== Work request ==
Repeat back every line of the data, exactly.

== Data for analysis ==
(* ===== verification/Races.v ===== *)
(** * Races: schedules on which operations defeat each other

    Each operation alone meets its specification, and the invariant [wf] holds
    under every schedule.  What the lock discipline does not give is shown
    here: schedules, found by reading the gaps between critical sections, that
    end in a state no sequential use reaches.  They are replayed on the hub of
    [Demo], block by block. *)

From S2P Require Import Prelude Prog Types Config World Invariant Send Client Rooms Registry Pump.
From S2P Require Import Lifecycle Demo.

(** A call that must return nil: it never gets past another answer. *)
Definition returns_nil (p : prg (option error)) : prg unit :=
  e ← p ; match e with None => mret tt | Some _ => out_of_fuel end.

(** [JoinRoom] looks the room up, and locks it, in two steps.  If the last
    member leaves in between, the room is deleted and the join goes to the
    orphan: both calls return nil, the client believes it is in the room, the
    hub knows no such room, and the client cannot leave it any more. *)
Theorem JoinRoom_joins_orphan :
  ∃ ps' w',
    pool_reach ([returns_nil (JoinRoom demo_env 1 "r"); returns_nil (LeaveRoom demo_env 2 "r")],
                demo_world) (ps', w') /\
    forallb has_returned ps' = true /\
    "r" ∈ c_rooms (client w' 1) /\ h_rooms (w_hub w') !! "r" = None /\
    option_map fst (run (LeaveRoom demo_env 1 "r") w') = Some (Some ErrRoomNotFound).
Proof.
  destruct (replay (replicate 2 0 ++ replicate 6 1 ++ replicate 4 0)
    ([returns_nil (JoinRoom demo_env 1 "r"); returns_nil (LeaveRoom demo_env 2 "r")], demo_world)
    (fun ps w => forallb has_returned ps && bool_decide ("r" ∈ c_rooms (client w 1)) &&
       bool_decide (h_rooms (w_hub w) !! "r" = None) &&
       bool_decide (option_map fst (run (LeaveRoom demo_env 1 "r") w) = Some (Some ErrRoomNotFound))))
    as (ps' & w' & Hr & Ho); [by vm_compute|].
  bool_to_prop. by exists ps', w'.
Qed.

(** [JoinRoom] checks that the client is registered only at its start.  If the
    client disconnects after that, the join goes through, and the room keeps a
    member that is not a client of the hub, and that nothing will remove. *)
Theorem JoinRoom_after_disconnect :
  ∃ ps' w',
    pool_reach ([returns_nil (JoinRoom demo_env 1 "r"); handleUnregister demo_env 1], demo_world)
      (ps', w') /\
    forallb has_returned ps' = true /\
    1 ∉ h_clients (w_hub w') /\ 1 ∈ r_clients (room w' 0) /\ h_rooms (w_hub w') !! "r" = Some 0.
Proof.
  destruct (replay ([0] ++ replicate 17 1 ++ replicate 5 0)
    ([returns_nil (JoinRoom demo_env 1 "r"); handleUnregister demo_env 1], demo_world)
    (fun ps w => forallb has_returned ps && bool_decide (1 ∉ h_clients (w_hub w)) &&
       bool_decide (1 ∈ r_clients (room w 0)) &&
       bool_decide (h_rooms (w_hub w) !! "r" = Some 0)))
    as (ps' & w' & Hr & Ho); [by vm_compute|].
  bool_to_prop. by exists ps', w'.
Qed.

(** ** A client accepted after the drain *)

(** The demo hub without clients. *)
Definition empty_world : world :=
  mkWorld
    (set_h_clients ∅ (set_h_clientIndex ∅ (set_h_rooms ∅ (set_h_userIndex ∅
      (set_h_clientCount 0 demo_hub)))))
    ∅ ∅ [] 1000 0 (mkPar false false [] false false 0 ∅ ∅ ∅).

(** An upgrader that does what the origin check says. *)
Definition plain_upgrade (check : Request -> prg bool) (r : Request) : prg (option error) :=
  ok ← check r ; mret (if (ok : bool) then None else Some (ErrExternal 403)).

Definition accepted (p : prg (error + cref)) : prg unit :=
  r ← p ; match r with inr _ => mret tt | inl _ => out_of_fuel end.

Definition same_origin_request : Request :=
  mkRequest "https://example.com" "example.com" "10.0.0.1:1".

(** The state is checked once, before the handshake.  A drain that begins
    after that check finds no clients and completes; the handshake then goes
    on and its client is registered: [Drain] has returned nil, and a client is
    connected, with its pumps running. *)
Theorem client_accepted_after_Drain :
  ∃ ps' w',
    pool_reach ([returns_nil (Drain demo_env Background); run_loop demo_env 3 3;
                 accepted (UpgradeConnection demo_env plain_upgrade (fun _ => "")
                             same_origin_request [])],
                empty_world) (ps', w') /\
    (has_returned <$> ps' !! 0) = Some true /\ (has_returned <$> ps' !! 2) = Some true /\
    h_state (w_hub w') = StateDraining /\ h_drainDone (w_hub w') = true /\
    h_clientCount (w_hub w') = 1%Z /\ EvSpawn (GReadPump 0) ∈ w_trace w'.
Proof.
  destruct (replay (replicate 2 2 ++ replicate 5 0 ++ replicate 3 2 ++ replicate 10 1 ++ replicate 4 2)
    ([returns_nil (Drain demo_env Background); run_loop demo_env 3 3;
      accepted (UpgradeConnection demo_env plain_upgrade (fun _ => "") same_origin_request [])],
     empty_world)
    (fun ps w => bool_decide ((has_returned <$> ps !! 0) = Some true) &&
       bool_decide ((has_returned <$> ps !! 2) = Some true) &&
       bool_decide (h_state (w_hub w) = StateDraining) && h_drainDone (w_hub w) &&
       bool_decide (h_clientCount (w_hub w) = 1%Z) &&
       match w_trace w with EvSpawn (GReadPump 0) :: _ => true | _ => false end))
    as (ps' & w' & Hr & Ho); [by vm_compute|].
  bool_to_prop. exists ps', w'. repeat (split; [done|]).
  destruct (w_trace w') as [|e t]; [done|]. destruct e as [| | | | | | | | |[[|]| | | | |]]; try done.
  by left.
Qed.

(** [SetUserID] does not ask whether the client is still registered: on a
    client that has gone it puts a dead entry into the user index, which takes
    a place under [MaxConnectionsPerUser] for good. *)
Theorem SetUserID_after_disconnect :
  ∃ w1 w2,
    run (handleUnregister demo_env 1) demo_world = Some (tt, w1) /\
    run (SetUserID demo_env 1 "v") w1 = Some (None, w2) /\
    1 ∉ h_clients (w_hub w2) /\ h_userIndex (w_hub w2) !! "v" = Some {[1]}.
Proof.
  assert (match run (handleUnregister demo_env 1) demo_world with
          | Some (_, w1) => match run (SetUserID demo_env 1 "v") w1 with
             | Some (e, w2) => bool_decide (e = None) && bool_decide (1 ∉ h_clients (w_hub w2)) &&
                 bool_decide (h_userIndex (w_hub w2) !! "v" = Some {[1]})
             | None => false end
          | None => false end = true) as Ho by by vm_compute.
  destruct (run (handleUnregister demo_env 1) demo_world) as [[[] w1]|] eqn:H1; [|done].
  destruct (run (SetUserID demo_env 1 "v") w1) as [[e w2]|] eqn:H2; [|done].
  bool_to_prop. subst e. by exists w1, w2.
Qed.

(** ** A configuration the defaults do not catch *)

(** With a pong wait of one nanosecond [applyConfigDefaults] derives a ping
    period of zero, and [time.NewTicker] panics in every write pump. *)
Theorem tiny_pong_panics (parse : string -> option string) (cfg : Config) (fuel : nat) (c : cref)
    (w : world) :
  PongWait cfg = 1%Z -> c_config (client w c) = applyConfigDefaults parse cfg ->
  run (writePump fuel c) w = None.
Proof.
  intros Hp Hc. unfold writePump. rewrite run_bind, run_gets. cbn beta iota.
  apply run_new_ticker_crash. rewrite Hc, tiny_pong_period by done. done.
Qed.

== Reply to the task ==
(* ===== verification/Races.v ===== *)
(** * Races: schedules on which operations defeat each other

    Each operation alone meets its specification, and the invariant [wf] holds
    under every schedule.  What the lock discipline does not give is shown
    here: schedules, found by reading the gaps between critical sections, that
    end in a state no sequential use reaches.  They are replayed on the hub of
    [Demo], block by block. *)

From S2P Require Import Prelude Prog Types Config World Invariant Send Client Rooms Registry Pump.
From S2P Require Import Lifecycle Demo.

(** A call that must return nil: it never gets past another answer. *)
Definition returns_nil (p : prg (option error)) : prg unit :=
  e ← p ; match e with None => mret tt | Some _ => out_of_fuel end.

(** [JoinRoom] looks the room up, and locks it, in two steps.  If the last
    member leaves in between, the room is deleted and the join goes to the
    orphan: both calls return nil, the client believes it is in the room, the
    hub knows no such room, and the client cannot leave it any more. *)
Theorem JoinRoom_joins_orphan :
  ∃ ps' w',
    pool_reach ([returns_nil (JoinRoom demo_env 1 "r"); returns_nil (LeaveRoom demo_env 2 "r")],
                demo_world) (ps', w') /\
    forallb has_returned ps' = true /\
    "r" ∈ c_rooms (client w' 1) /\ h_rooms (w_hub w') !! "r" = None /\
    option_map fst (run (LeaveRoom demo_env 1 "r") w') = Some (Some ErrRoomNotFound).
Proof.
  destruct (replay (replicate 2 0 ++ replicate 6 1 ++ replicate 4 0)
    ([returns_nil (JoinRoom demo_env 1 "r"); returns_nil (LeaveRoom demo_env 2 "r")], demo_world)
    (fun ps w => forallb has_returned ps && bool_decide ("r" ∈ c_rooms (client w 1)) &&
       bool_decide (h_rooms (w_hub w) !! "r" = None) &&
       bool_decide (option_map fst (run (LeaveRoom demo_env 1 "r") w) = Some (Some ErrRoomNotFound))))
    as (ps' & w' & Hr & Ho); [by vm_compute|].
  bool_to_prop. by exists ps', w'.
Qed.

(** [JoinRoom] checks that the client is registered only at its start.  If the
    client disconnects after that, the join goes through, and the room keeps a
    member that is not a client of the hub, and that nothing will remove. *)
Theorem JoinRoom_after_disconnect :
  ∃ ps' w',
    pool_reach ([returns_nil (JoinRoom demo_env 1 "r"); handleUnregister demo_env 1], demo_world)
      (ps', w') /\
    forallb has_returned ps' = true /\
    1 ∉ h_clients (w_hub w') /\ 1 ∈ r_clients (room w' 0) /\ h_rooms (w_hub w') !! "r" = Some 0.
Proof.
  destruct (replay ([0] ++ replicate 17 1 ++ replicate 5 0)
    ([returns_nil (JoinRoom demo_env 1 "r"); handleUnregister demo_env 1], demo_world)
    (fun ps w => forallb has_returned ps && bool_decide (1 ∉ h_clients (w_hub w)) &&
       bool_decide (1 ∈ r_clients (room w 0)) &&
       bool_decide (h_rooms (w_hub w) !! "r" = Some 0)))
    as (ps' & w' & Hr & Ho); [by vm_compute|].
  bool_to_prop. by exists ps', w'.
Qed.

(** ** A client accepted after the drain *)

(** The demo hub without clients. *)
Definition empty_world : world :=
  mkWorld
    (set_h_clients ∅ (set_h_clientIndex ∅ (set_h_rooms ∅ (set_h_userIndex ∅
      (set_h_clientCount 0 demo_hub)))))
    ∅ ∅ [] 1000 0 (mkPar false false [] false false 0 ∅ ∅ ∅).

(** An upgrader that does what the origin check says. *)
Definition plain_upgrade (check : Request -> prg bool) (r : Request) : prg (option error) :=
  ok ← check r ; mret (if (ok : bool) then None else Some (ErrExternal 403)).

Definition accepted (p : prg (error + cref)) : prg unit :=
  r ← p ; match r with inr _ => mret tt | inl _ => out_of_fuel end.

Definition same_origin_request : Request :=
  mkRequest "https://example.com" "example.com" "10.0.0.1:1".

(** The state is checked once, before the handshake.  A drain that begins
    after that check finds no clients and completes; the handshake then goes
    on and its client is registered: [Drain] has returned nil, and a client is
    connected, with its pumps running. *)
Theorem client_accepted_after_Drain :
  ∃ ps' w',
    pool_reach ([returns_nil (Drain demo_env Background); run_loop demo_env 3 3;
                 accepted (UpgradeConnection demo_env plain_upgrade (fun _ => "")
                             same_origin_request [])],
                empty_world) (ps', w') /\
    (has_returned <$> ps' !! 0) = Some true /\ (has_returned <$> ps' !! 2) = Some true /\
    h_state (w_hub w') = StateDraining /\ h_drainDone (w_hub w') = true /\
    h_clientCount (w_hub w') = 1%Z /\ EvSpawn (GReadPump 0) ∈ w_trace w'.
Proof.
  destruct (replay (replicate 2 2 ++ replicate 5 0 ++ replicate 3 2 ++ replicate 10 1 ++ replicate 4 2)
    ([returns_nil (Drain demo_env Background); run_loop demo_env 3 3;
      accepted (UpgradeConnection demo_env plain_upgrade (fun _ => "") same_origin_request [])],
     empty_world)
    (fun ps w => bool_decide ((has_returned <$> ps !! 0) = Some true) &&
       bool_decide ((has_returned <$> ps !! 2) = Some true) &&
       bool_decide (h_state (w_hub w) = StateDraining) && h_drainDone (w_hub w) &&
       bool_decide (h_clientCount (w_hub w) = 1%Z) &&
       match w_trace w with EvSpawn (GReadPump 0) :: _ => true | _ => false end))
    as (ps' & w' & Hr & Ho); [by vm_compute|].
  bool_to_prop. exists ps', w'. repeat (split; [done|]).
  destruct (w_trace w') as [|e t]; [done|]. destruct e as [| | | | | | | | |[[|]| | | | |]]; try done.
  by left.
Qed.

(** [SetUserID] does not ask whether the client is still registered: on a
    client that has gone it puts a dead entry into the user index, which takes
    a place under [MaxConnectionsPerUser] for good. *)
Theorem SetUserID_after_disconnect :
  ∃ w1 w2,
    run (handleUnregister demo_env 1) demo_world = Some (tt, w1) /\
    run (SetUserID demo_env 1 "v") w1 = Some (None, w2) /\
    1 ∉ h_clients (w_hub w2) /\ h_userIndex (w_hub w2) !! "v" = Some {[1]}.
Proof.
  assert (match run (handleUnregister demo_env 1) demo_world with
          | Some (_, w1) => match run (SetUserID demo_env 1 "v") w1 with
             | Some (e, w2) => bool_decide (e = None) && bool_decide (1 ∉ h_clients (w_hub w2)) &&
                 bool_decide (h_userIndex (w_hub w2) !! "v" = Some {[1]})
             | None => false end
          | None => false end = true) as Ho by by vm_compute.
  destruct (run (handleUnregister demo_env 1) demo_world) as [[[] w1]|] eqn:H1; [|done].
  destruct (run (SetUserID demo_env 1 "v") w1) as [[e w2]|] eqn:H2; [|done].
  bool_to_prop. subst e. by exists w1, w2.
Qed.

(** ** A configuration the defaults do not catch *)

(** With a pong wait of one nanosecond [applyConfigDefaults] derives a ping
    period of zero, and [time.NewTicker] panics in every write pump. *)
Theorem tiny_pong_panics (parse : string -> option string) (cfg : Config) (fuel : nat) (c : cref)
    (w : world) :
  PongWait cfg = 1%Z -> c_config (client w c) = applyConfigDefaults parse cfg ->
  run (writePump fuel c) w = None.
Proof.
  intros Hp Hc. unfold writePump. rewrite run_bind, run_gets. cbn beta iota.
  apply run_new_ticker_crash. rewrite Hc, tiny_pong_period by done. done.
Qed.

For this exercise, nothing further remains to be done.